Je n'ai pas résolu mon problème. En revanche, je commence à m'y habituer.

Je suppose que c'est comme ça que doivent voir les daltoniens, tout en nuances. Les formes, les tons, tout me semble plus net. J'ai dormi en travers de mon lit, cette nuit. Sur toi. Maintenant, tu es froissé, un peu comme mon âme en ce moment. Tu te déchires sur les côtés, tu plies, mais tu restes blanc. Et moi, j'ai encore des choses à écrire. Même si ce truc aux yeux est loin de me réjouir, j'avoue cependant en tirer une vicieuse satisfaction : ma vie n'a plus le goût las et répétitif d'avant.

J'apprends, j'observe les choses en détail, avec une minutie que je n'aurais jamais pensé avoir en moi jusqu'à maintenant. Je ne fixe plus l'écran de la télé, par exemple : je scrute son contour, le repli de métal sur le côté qui relie les nombreux fils câblés branchés les uns aux autres, la mince couche de poussière blanchâtre sur l'écran gris foncé, un peu trop sombre.

Les émissions tournant en boucle dans le poste ne me semblent plus si intéressantes que ça maintenant qu'elles ont perdu de leurs couleurs éclatantes. Parfois je me pose sur le coin du sofa, mes yeux divaguent d'un visage trop maquillé à un autre, d'une présentatrice trop blonde et une autre, et je ferme les yeux, tout simplement. Je ne vois plus rien, j'écoute. Le babillement de leurs voix rapides, la profondeur grave des cordes vocales du mec qui les interrompt. La petite musique dérisoire qui grince avant d'annoncer le générique de cette série quelconque, les notes langoureuses et tirées au violon, le petit tic-tic de la télé qui foire à cause d'un faux contact. C'est amusant. Depuis que je m'adonne à ce petit jeu d'écoute, je le vois moins souvent.

J'ai l'impression d'être plus serein, et même si je sais, putain, je sais qu'il est là, quelque part, son reflet factice, j'essaye de ne plus y faire attention. Mais il danse, il me charme. Avec son sourire, son kebab à la main, ses yeux dont je me rends compte que je ne verrais jamais la couleur. Cette ombre tremblante me suit partout, et même ici, dans mon lit, alors que je rédige mes lettres de plus en plus vite, de plus en plus mal aussi. Il s'allonge à côté de moi, soulève les draps dans un mouvement imaginaire et se glisse contre ma peau.
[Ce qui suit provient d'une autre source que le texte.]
(* ===== verification/KarmarkarKarp.v ===== *)
(** * Balanced partitioning of sequence lengths

    The partitioners of [verl/utils/seqlen_balancing.py]: the
    Karmarkar-Karp differencing method, the greedy one, and the checked entry
    point [get_seqlen_balanced_partitions].  Indices and partition counts are
    naturals, lengths and workloads are integers (Python's are unbounded). *)

From S2P Require Import Prelude Heapq.
Open Scope Z_scope.

(** ** The local class [Set] of [karmarkar_karp] *)

Record KSet := mkSet { set_sum : Z; set_items : list (nat * Z) }.

Definition Set_init : KSet := mkSet 0 [].

Definition Set_add (s : KSet) (idx : nat) (val : Z) : KSet :=
  mkSet (set_sum s + val) (set_items s ++ [(idx, val)]).

Definition Set_merge (s other : KSet) : KSet :=
  foldl (fun acc '(idx, val) => Set_add acc idx val) s (set_items other).

(** Python's order on [(idx, val)] tuples and on lists of them. *)
Definition item_lt (x y : nat * Z) : bool :=
  if (x.1 =? y.1)%nat then x.2 <? y.2 else (x.1 <? y.1)%nat.

Fixpoint items_lt (l k : list (nat * Z)) : bool :=
  match l, k with
  | _, [] => false
  | [], _ :: _ => true
  | x :: l', y :: k' => if bool_decide (x = y) then items_lt l' k' else item_lt x y
  end.

Definition Set_lt (s other : KSet) : bool :=
  if negb (set_sum s =? set_sum other) then set_sum s <? set_sum other
  else if negb (length (set_items s) =? length (set_items other))%nat
  then (length (set_items s) <? length (set_items other))%nat
  else items_lt (set_items s) (set_items other).
(** The index lists before they are put in order. *)
Lemma micro_bsz_idx_spec lens g n use_balance :
  small_lens lens -> (0 < g)%nat -> (length lens mod g = 0)%nat ->
  (0 < n <= length lens / g)%nat ->
  exists gidx, length gidx = n /\ Forall (fun p => p <> []) gidx /\
    concat gidx ≡ₚ seq 0 (length lens / g) /\
    exists idx, micro_bsz_idx lens g n use_balance = Ok idx /\ idx ≡ₚ expand_groups g gidx.
Proof.
  intros Hs Hg Hd Hn. pose proof (Nat.div_mod_eq (length lens) g).
  assert (forall (w : list Z) (idx : list (list nat)), exists idx',
    (if use_balance then
       let key p := if (1 <? g)%nat
                    then (zsum ((fun i => w !!! (i / g)%nat) <$> every g p), default 0%nat (list.head p))
                    else (zsum ((fun i : nat => w !!! i) <$> p), default 0%nat (list.head p)) in
       Ok (both_ends (sort_by_workload key idx)) else Ok idx) = Ok idx' /\ idx' ≡ₚ idx) as Hsort.
  { intros w idx. destruct use_balance; eexists; (split; [done|]); [|done].
    by rewrite both_ends_perm; unfold sort_by_workload; rewrite isort_perm. }
  unfold micro_bsz_idx. destruct (Nat.ltb_spec 1 g) as [Hg1|Hg1].
  - set (w := group_workloads _ _ _). assert (length w = length lens / g)%nat as Hw
      by (unfold w, group_workloads; by rewrite length_fmap, length_seq).
    destruct (balanced_partitions w n false) as (raw & _ & E & Hl & Hp & Hne); [lia|done| |].
    { intros _. eapply Forall_impl; [apply group_workloads_nonneg; exact Hs|]. cbn -[Z.pow]. lia. }
    exists (sort_nat <$> raw). split; [by rewrite length_fmap|]. split; [by eapply Forall_impl; [exact Hne|]; intros ? []|].
    split; [by rewrite Hp, Hw|]. rewrite E. cbn [mbind result_bind]. apply Hsort.
  - assert (g = 1%nat) as -> by lia. rewrite Nat.div_1_r in *.
    destruct (balanced_partitions (calculate_workload 64 <$> lens) n false)
      as (raw & _ & E & Hl & Hp & Hne); [rewrite length_fmap; lia|done| |].
    { intros _. apply Forall_fmap. eapply Forall_impl; [apply Hs|].
      intros x Hx. by apply workload_bound. }
    set (gidx := sort_nat <$> raw) in *. exists gidx. split; [unfold gidx; by rewrite length_fmap|]. split; [by eapply Forall_impl; [exact Hne|]; intros ? []|].
    split; [by rewrite Hp, length_fmap|]. rewrite E. cbn [mbind result_bind].
    destruct (Hsort (calculate_workload 64 <$> lens) gidx) as (idx & Ei & Hi). exists idx.
    split; [exact Ei|]. rewrite Hi. unfold expand_groups.
    enough ((fun p => concat (expand_group 1 <$> p)) <$> gidx = gidx) as -> by done.
    etransitivity; [|apply list_fmap_id]. apply list_fmap_ext. intros _ p _. cbn.
    clear. induction p as [|i p IH]; cbn; [done|]. rewrite IH, Nat.mul_1_r. done.
Qed.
C'est froid, je l'ignore, j'écris.

Mon miroir a quant à lui cessé d'être insupportable depuis que je l'ai décroché, tout en faisant un effort monstrueux pour me dire que c'était des conneries et qu'il ne parlait pas, qu'il ne renvoyait que mon visage fatigué.

Mais ce type, lui, reste là. Tandis que je raconte ça, tu ne peux pas imaginer à quel point je dois faire taire mes pensées. Ces mains invisibles sont comme un frisson qui parcoure mon corps, le souffle d'air glacé qui émane de sa bouche me murmure milles prénoms pouvant lui appartenir. Il me contemple, soupire, caresse mes mains, fait tomber mon stylo.

Y'a de l'encre partout sur ma couette, maintenant. Je tremble, il faut que j'éteigne la lumière et que je dorme, pour qu'il disparaisse. Je tends le bras au-dessus de lui, pour ne pas lui faire mal, parce qu'inconsciemment je ne veux pas croire qu'il s'agit d'une illusion. C'est la première fois depuis un moment que je ne dors plus seul et mine de rien, même si j'essaye de me convaincre qu'il n'y a que moi ici, ça fait du bien.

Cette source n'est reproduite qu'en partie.